円形脱毛症の治療って?
円形脱毛症ってなったことがありますか??
今日は円形脱毛症のお話しです。
実習中にいくつものクリニックの診察を受けて塗り薬などを使っていたが良くならないという女性が受診しました。
最初に結論から言えば、円形脱毛症に効果的な治療はないんです…。
皮膚科学会のガイドライン2017ではステロイド局所注射療法と局所免疫療法とステロイド概要療法とかつらの使用が推奨度Bで、それ以外は行っても良い程度の推奨しかありません。
医者の世界だとシステマティックレビューといういくつかの研究を統合して治療が有効かどうかを判断する研究が重要視されますが、円形脱毛症に関するシステマティックレビューで効果がある治療方法はありません1)し、再発を防ぐなどの効果もありません2)。
円形脱毛症になってしまう理由としてストレスで自分の毛根を攻撃してしまうのではないかと言われていますが、ストレスが原因というとなんとなく納得してしまうマジックワードなので本当かな?と思ってしまう部分もあり、皮膚科学会のガイドラインも安易にストレスというのは科学的根拠に乏しいと述べています。
治療はあんまり効果があるわけではないけれどステロイドの塗り薬を使うことが多いです。
一番大事なのは患者さんが満足する内容を模索することで、一定期間が経過すると自然に治ることが多いので、後から見た医者の方が名医なわけではなくて有利な立場です。逆に言えば、時間が経たないと良くならないのでいくつものクリニックを受診することにつながってしまいます。2週間後の再診で症状は改善傾向でした。全然良くならなかったのに漢方が良く効きましたと満足して終了になりました。

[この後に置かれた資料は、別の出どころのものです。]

Lemma quiet_drops n i : quiet i = true → ∀ j st w', world_rel j st.2 w' → drops (instr_result i) j st w' (exec n i st).
Proof.
  induction i as [i IH] using instr_ind'. intros Hq j st w' Hw. destruct i as [b l|b c t tv e ev| | | | | | |]; try done.
  { apply quiet_leaf_drops; [|done]. unfold quiet in Hq. by rewrite instr_fold_unfold in Hq. }
  apply quiet_if in Hq as [Ht He]. cbn [nested_buffers] in IH. inversion_clear IH as [|? ? IHt IHe']. inversion_clear IHe' as [|? ? IHe _].
  rewrite list.Forall_forall in IHt, IHe. rewrite exec_unfold. cbn [exec_node].
  assert (∀ a v, (∀ x, x ∈ a → quiet x = true) → (∀ x, x ∈ a → quiet x = true → ∀ j st w', world_rel j st.2 w' → drops (instr_result x) j st w' (exec n x st)) →
    drops (result_ b) j st w' (then_run (λ st', ONext (bind_result (result_ b) (st'.1 v) st.1, st'.2)) (exec_buffer n a st))) as Harm.
  { intros a v Ha IHa. destruct (quiet_buffer_drops n a j) with st w' as [[w E]|(st' & E & Hw')]; [by intros x Hx; apply IHa; [|apply Ha]|done|..]; rewrite E.
    - left. by exists w.
    - right. by exists (st'.1 v), st'.2. }
  destruct (truthy _); by apply Harm.
Qed.

(** * Simulation *)

(** What the filter needs of an instruction and of all inside it. *)
Definition removable live i : Prop :=
  (∀ v, v ∈ collectUses i → v ∈ live) ∧
  ∀ x, x ∈ instrs_deep i → isSideEffecting x = false → instr_result x ≠ None → quiet x = true.

Lemma removable_inside live i l x : removable live i → l ∈ nested_buffers i → x ∈ l → removable live x.
Proof.
  intros [Hu Hq] Hl Hx. assert (∀ y, y ∈ instrs_deep x → y ∈ instrs_deep i) as Hin.
  { intros y Hy. rewrite (instrs_deep_unfold i). right. apply list_elem_of_bind. exists l. split; [|done]. apply list_elem_of_bind. by exists x. }
  split; [|by intros y Hy; apply Hq, Hin]. intros v Hv. apply Hu. unfold collectUses in *.
  apply list_elem_of_bind in Hv as (y & Hv & Hy). apply list_elem_of_bind. exists y. auto.
Qed.

Lemma removable_direct live i : removable live i → Forall (.∈ live) (directUses i).
Proof.
  intros [Hu _]. apply list.Forall_forall. intros v Hv. apply Hu. unfold collectUses. apply list_elem_of_bind. exists i.
  split; [done|]. rewrite instrs_deep_unfold. left.
Qed.

(** What it needs of an instruction that it drops. *)
Definition droppable live x : Prop := quiet x = true ∧ ∃ r, instr_result x = Some r ∧ r ∉ live.

Lemma dropped_quiet live x : (isSideEffecting x = false → instr_result x ≠ None → quiet x = true) → shouldKeep x live = false → droppable live x.
Proof.
  intros Hq Hk. unfold shouldKeep in Hk. destruct (isSideEffecting x) eqn:He; [done|].
  destruct (instr_result x) as [r|] eqn:Hr; [|done]. apply bool_decide_eq_false in Hk. split; [by apply Hq|by exists r].
Qed.

Lemma removable_dropped live x : removable live x → shouldKeep x live = false → droppable live x.
Proof. intros [_ Hq]. apply dropped_quiet, Hq. rewrite instrs_deep_unfold. left. Qed.

Lemma buffer_drop n live x l l' : droppable live x →
  buffers_follow (.∈ live) n l l' → buffers_follow (.∈ live) n (x :: l) l'.
Proof.
  intros (Hq & r & Hr & Hn) Hl j st st' Ha. destruct (quiet_drops n x Hq j st st'.2) as [[w E]|(v & w1 & E & Hw)]; [apply Ha|..]; cbn; rewrite E; cbn.
  - apply follows_trap.
  - apply Hl. destruct Ha as [Hv _]. split; [|done]. intros y Hy. rewrite Hr. cbn. rewrite decide_False by (intros ->; done). by apply Hv.
Qed.

Lemma kept_buffer_follows n live l : (∀ x, x ∈ l → shouldKeep x live = false → droppable live x) →
  (∀ x, x ∈ l → shouldKeep x live = true → instr_follows (.∈ live) n x (kept_instr live x)) →
  buffers_follow (.∈ live) n l (kept_buffer live l).
Proof.
  induction l as [|x l IH]; intros Hr Hi; [rewrite kept_nil; apply buffer_nil|]. rewrite kept_cons.
  assert (buffers_follow (.∈ live) n l (kept_buffer live l)) as Hl by (apply IH; intros y Hy; [apply Hr|apply Hi]; by right).
  destruct (shouldKeep x live) eqn:Hk; [apply buffer_cons; [by apply Hi; [left|]|done]|].
  apply buffer_drop; [|done]. apply Hr; [left|done].
Qed.

Lemma kept_instr_follows n live i : removable live i → instr_follows (.∈ live) n i (kept_instr live i).
Proof.
  induction i as [i IH] using instr_ind'. intros Hr. apply map_buffers_follows; [by apply removable_direct|].
  apply list.Forall_forall. intros l Hl. rewrite list.Forall_forall in IH. specialize (IH l Hl). rewrite list.Forall_forall in IH.
  apply kept_buffer_follows; [intros x Hx; apply removable_dropped|intros x Hx _; apply IH; [done|]]; by eapply removable_inside.
Qed.
End drop.
(* ===== verification/IrDeadMain.v ===== *)
(** A machine for the examples of the middle-end passes: 32-bit integers and cells that
    are allocated and read, a call that prints.  Two runs of it relate by the pairs of
    cells that hold the same, so a cell that one run alone allocates is left out.

    Then dead-code elimination (src/ir/passes/dead-code.ts) as a whole:
    the pass ends, keeps what a function does, and retires the allocations that it
    removes. *)

From Stdlib Require Import SpecFloat.
From stdpp Require Import sorting.
From S2P Require Import Prelude WasmModel IrCfg IrDominance IrDomGraph IrNodes IrEffects IrSem IrSimOk AllocRegistry IrDead IrDeadOk.

Module Sample.
Inductive val := VNum (z : Z) | VCell (a : Z).

#[global] Instance val_eq_dec : EqDecision val.
Proof. solve_decision. Defined.

Record world := mkWorld { cells : list val; printed : list val; slots : gmap Z val }.

Definition unit_types : IrTypes := {| IrType := unit; IrClassShape := unit; IrFnctorShape := unit; IrSiteId := unit |}.
#[global] Existing Instance unit_types.

Definition step (l : IrLeaf) (vs : list val) (w : world) : leaf_result val world :=
  match l, vs with
  | IrInstrConst (CI32 z), _ => LNext (VNum z) w
  | IrInstrBinary I32Add _ _, [VNum a; VNum b] => LNext (VNum (to_int32 (a + b))) w
  | IrInstrRefCellNew _, [v] => LNext (VCell (Z.of_nat (length (cells w)))) (mkWorld (cells w ++ [v]) (printed w) (slots w))
  | IrInstrRefCellGet _, [VCell a] => match js_at (cells w) a with Some v => LNext v w | None => LStop (Trapped w) end
  | IrInstrCall _ _, _ => LNext (VNum 0) (mkWorld (cells w) (printed w ++ vs) (slots w))
  | _, _ => LStop (Trapped w)
  end.

#[global] Instance machine : IrMachine val world := {|
  leaf_step _ := step;
  truthy v := match v with VNum z => negb (z =? 0) | VCell _ => true end;
  case_is _ _ := false;
  get_slot w s := default (VNum 0) (slots w !! s);
  set_slot w s v := mkWorld (cells w) (printed w) (<[s := v]> (slots w));
  iter_start _ _ w := IDone w;
  iter_next _ w := IDone w;
  iter_exit _ w := IDone w |}.

(** * The relation *)

Definition pairs := list (Z * Z).
Definition more (j j' : pairs) : Prop := ∀ p, p ∈ j → p ∈ j'.

Definition vrel (j : pairs) (v v' : val) : Prop :=
  match v, v' with VNum z, VNum z' => z = z' | VCell a, VCell a' => (a, a') ∈ j | _, _ => False end.

Record wrel (j : pairs) (w w' : world) : Prop := {
  wr_printed : Forall2 (vrel j) (printed w) (printed w');
  wr_cells a a' : (a, a') ∈ j → ∃ v v', js_at (cells w) a = Some v ∧ js_at (cells w') a' = Some v' ∧ vrel j v v';
  wr_slots s : vrel j (get_slot w s) (get_slot w' s) }.

Lemma vrel_more j j' v v' : more j j' → vrel j v v' → vrel j' v v'.
Proof. destruct v, v'; cbn; auto. Qed.

#[global] Instance more_preorder : PreOrder more.
Proof. split; [by intros ??|intros ??? H1 H2 p Hp; auto]. Qed.

#[global, refine] Instance sim : IrSimulation machine := {|
  sim_index := pairs; grows := more; val_rel := vrel; world_rel := wrel; val_rel_grows := vrel_more |}.
Proof.
  - intros j v v'. destruct v, v'; cbn; [by intros ->|done..].
  - done.
  - intros j w w' s [_ _ Hs]. apply Hs.
  - intros j w w' s v v' [Hp Hc Hs] Hv. split; [done|done|]. intros t. specialize (Hs t). cbn in *. destruct (decide (s = t)) as [->|].
    + by rewrite !lookup_insert_eq.
    + by rewrite !lookup_insert_ne.
Defined.

Lemma wrel_alloc j w w' v v' : wrel j w w' → vrel j v v' →
  let a := Z.of_nat (length (cells w)) in let a' := Z.of_nat (length (cells w')) in
  wrel ((a, a') :: j) (mkWorld (cells w ++ [v]) (printed w) (slots w)) (mkWorld (cells w' ++ [v']) (printed w') (slots w')).
Proof.
  intros [Hp Hc Hs] Hv a a'. assert (more j ((a, a') :: j)) as Hm by (intros p; apply list_elem_of_further).
  split; cbn.
  - eapply Forall2_impl; [done|]. intros. by eapply vrel_more.
  - intros b b' [[= -> ->]|Hb]%elem_of_cons.
    + exists v, v'. subst a a'. split_and!; [..|by eapply vrel_more]; rewrite js_at_nat; apply list_lookup_middle; done.
    + destruct (Hc b b' Hb) as (u & u' & E & E' & Hu). exists u, u'. split_and!; [..|by eapply vrel_more]; rewrite js_at_app_l; try done; by eapply js_at_lt.
  - intros s. eapply vrel_more; [done|apply Hs].
Qed.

今回は有利な立場で診察にあたったので、1〜2週間後に再診してもらうと多分、何をしても良くなっていたと思います。私が名医なのではなくて、時間が解決しているだけなのですが、前医の治療が効果がなかったという部分を訂正するのは難しいことが多いです。私のクリニックに最初に受診していたら治療の効果がなかったと思います。
ただ、見逃してはいけない病気が隠れている場合もあり、梅毒や甲状腺疾患、SLEや特殊な病気としてトリコチロマニア(抜毛症とも言い、自分で毛を抜いてしまう子供に多い精神的な病気)の可能性は考えないといけないので、円形脱毛症と言い切れるかどうかが医者としては重要な視点になっています。

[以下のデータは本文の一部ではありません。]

(* ===== verification/ConstFold.v ===== *)
(** Constant folding on the middle-end IR: src/ir/passes/constant-fold.ts, its tables and
    the pass, and the tables against the Wasm operations that they compute.

    A number that is not an integer of the program is a [spec_float] of 53 bits.  The
    number of an i32 constant is a [Z], so a negative zero is zero there.  The scopes are
    threaded; a child scope ends with its buffer.  The pass returns [None] where the
    source returns the same function object. *)

From Stdlib Require Import SpecFloat.
From S2P Require Import Prelude WasmModel IrCfg IrNodes AllocRegistry.

(** * Numbers *)

(** The integer part of a number, 0 where there is none. *)
Definition sf_int (v : spec_float) : Z :=
  match v with S754_finite s m e => cond_Zopp s (Z.shiftl (Z.pos m) e) | _ => 0 end.

Definition sf_is_int (v : spec_float) : bool :=
  match v with
  | S754_zero _ => true
  | S754_finite _ m e => (0 <=? e) || (Z.pos m mod 2 ^ (- e) =? 0)
  | _ => false
  end.

(** A number compared with an integer literal. *)
Definition sf_compare_int (v : spec_float) (k : Z) : option comparison :=
  match v with
  | S754_nan => None
  | S754_infinity s => Some (if s then Lt else Gt)
  | S754_zero _ => Some (0 ?= k)
  | S754_finite s m e =>
      Some (if 0 <=? e then cond_Zopp s (Z.pos m * 2 ^ e) ?= k else cond_Zopp s (Z.pos m) ?= k * 2 ^ (- e))
  end.

Definition sf_ge_int (v : spec_float) (k : Z) : bool := match sf_compare_int v k with Some (Gt | Eq) => true | _ => false end.
Definition sf_le_int (v : spec_float) (k : Z) : bool := match sf_compare_int v k with Some (Lt | Eq) => true | _ => false end.

(** The double nearest to an integer: [Number(value)] of a BigInt. *)
Definition number_of (z : Z) : spec_float := binary_normalize 53 1024 z 0 false.

(** The product of two numbers that are 32-bit integers, as a double. *)
Definition js_mul (a b : Z) : Z := sf_int (number_of (a * b)).

Section fold.
Context `{IrTypes}.

(** The carrier of a [val] type. *)
Context (type_val : IrType → option ValType).

(** * The tables *)

Definition toI32 (c : IrConst) : option Z :=
  match c with CI32 value => Some value | CBool value => Some (if value then 1 else 0) | _ => None end.

Definition f64Arith (l r : IrConst) (f : spec_float → spec_float → spec_float) : option IrConst :=
  match l, r with CF64 a, CF64 b => Some (CF64 (f a b)) | _, _ => None end.

Definition f64Cmp (l r : IrConst) (f : spec_float → spec_float → bool) : option IrConst :=
  match l, r with CF64 a, CF64 b => Some (CBool (f a b)) | _, _ => None end.

Definition i32Cmp (l r : IrConst) (f : Z → Z → bool) : option IrConst :=
  match toI32 l, toI32 r with Some la, Some ra => Some (CBool (f la ra)) | _, _ => None end.

Definition i32Bool (l r : IrConst) (f : Z → Z → bool) : option IrConst :=
  match toI32 l, toI32 r with Some la, Some ra => Some (CBool (f la ra)) | _, _ => None end.

Definition i32Arith (l r : IrConst) (f : Z → Z → Z) : option IrConst :=
  match toI32 l, toI32 r with Some la, Some ra => Some (CI32 (f la ra .| 0)) | _, _ => None end.

Definition i32CmpSigned (l r : IrConst) (f : Z → Z → bool) : option IrConst :=
  match toI32 l, toI32 r with Some la, Some ra => Some (CBool (f (la .| 0) (ra .| 0))) | _, _ => None end.

Definition i32CmpUnsigned (l r : IrConst) (f : Z → Z → bool) : option IrConst :=
  match toI32 l, toI32 r with Some la, Some ra => Some (CBool (f (la .>>> 0) (ra .>>> 0))) | _, _ => None end.

(** A numeric constant as the bit operators see it. *)
Definition jsNumericConst (c : IrConst) : option Z :=
  match c with CF64 value => Some (sf_int value) | CI32 value => Some value | CBool value => Some (if value then 1 else 0) | _ => None end.

Definition jsBitwise (l r : IrConst) (resultType : option IrType) (f : Z → Z → Z) : option IrConst :=
  match jsNumericConst l, jsNumericConst r, resultType ≫= type_val with
  | Some a, Some b, Some VF64 => Some (CF64 (number_of (f a b)))
  | Some a, Some b, Some VI32 => Some (CI32 (f a b .| 0))
  | _, _, _ => None
  end.

Definition i64Eq (l r : IrConst) : option IrConst :=
  match l, r with CI64 a, CI64 b => Some (CBool (a =? b)) | _, _ => None end.

Definition i64RemS (l r : IrConst) : option IrConst :=
  match l, r with
  | CI64 a, CI64 b => if b =? 0 then None else if (a =? - 2 ^ 63) && (b =? -1) then None else Some (CI64 (Z.rem a b))
  | _, _ => None
  end.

後医は名医というのはこんな状況なのではないかと思います。
私側の問題ではありますが、ヤブ医者になりたくないとは思っているので、前医の立場で診察をしてもできる限り起こりそうな状況を説明するようにはしています。
1)Delamere, Finola M., et al. "Interventions for alopecia areata." Cochrane database of systematic reviews 2 (2008).
2)Messenger, A. G., et al. "British Association of Dermatologists’ guidelines for the management of alopecia areata 2012." British journal of dermatology 166.5 (2012): 916-926.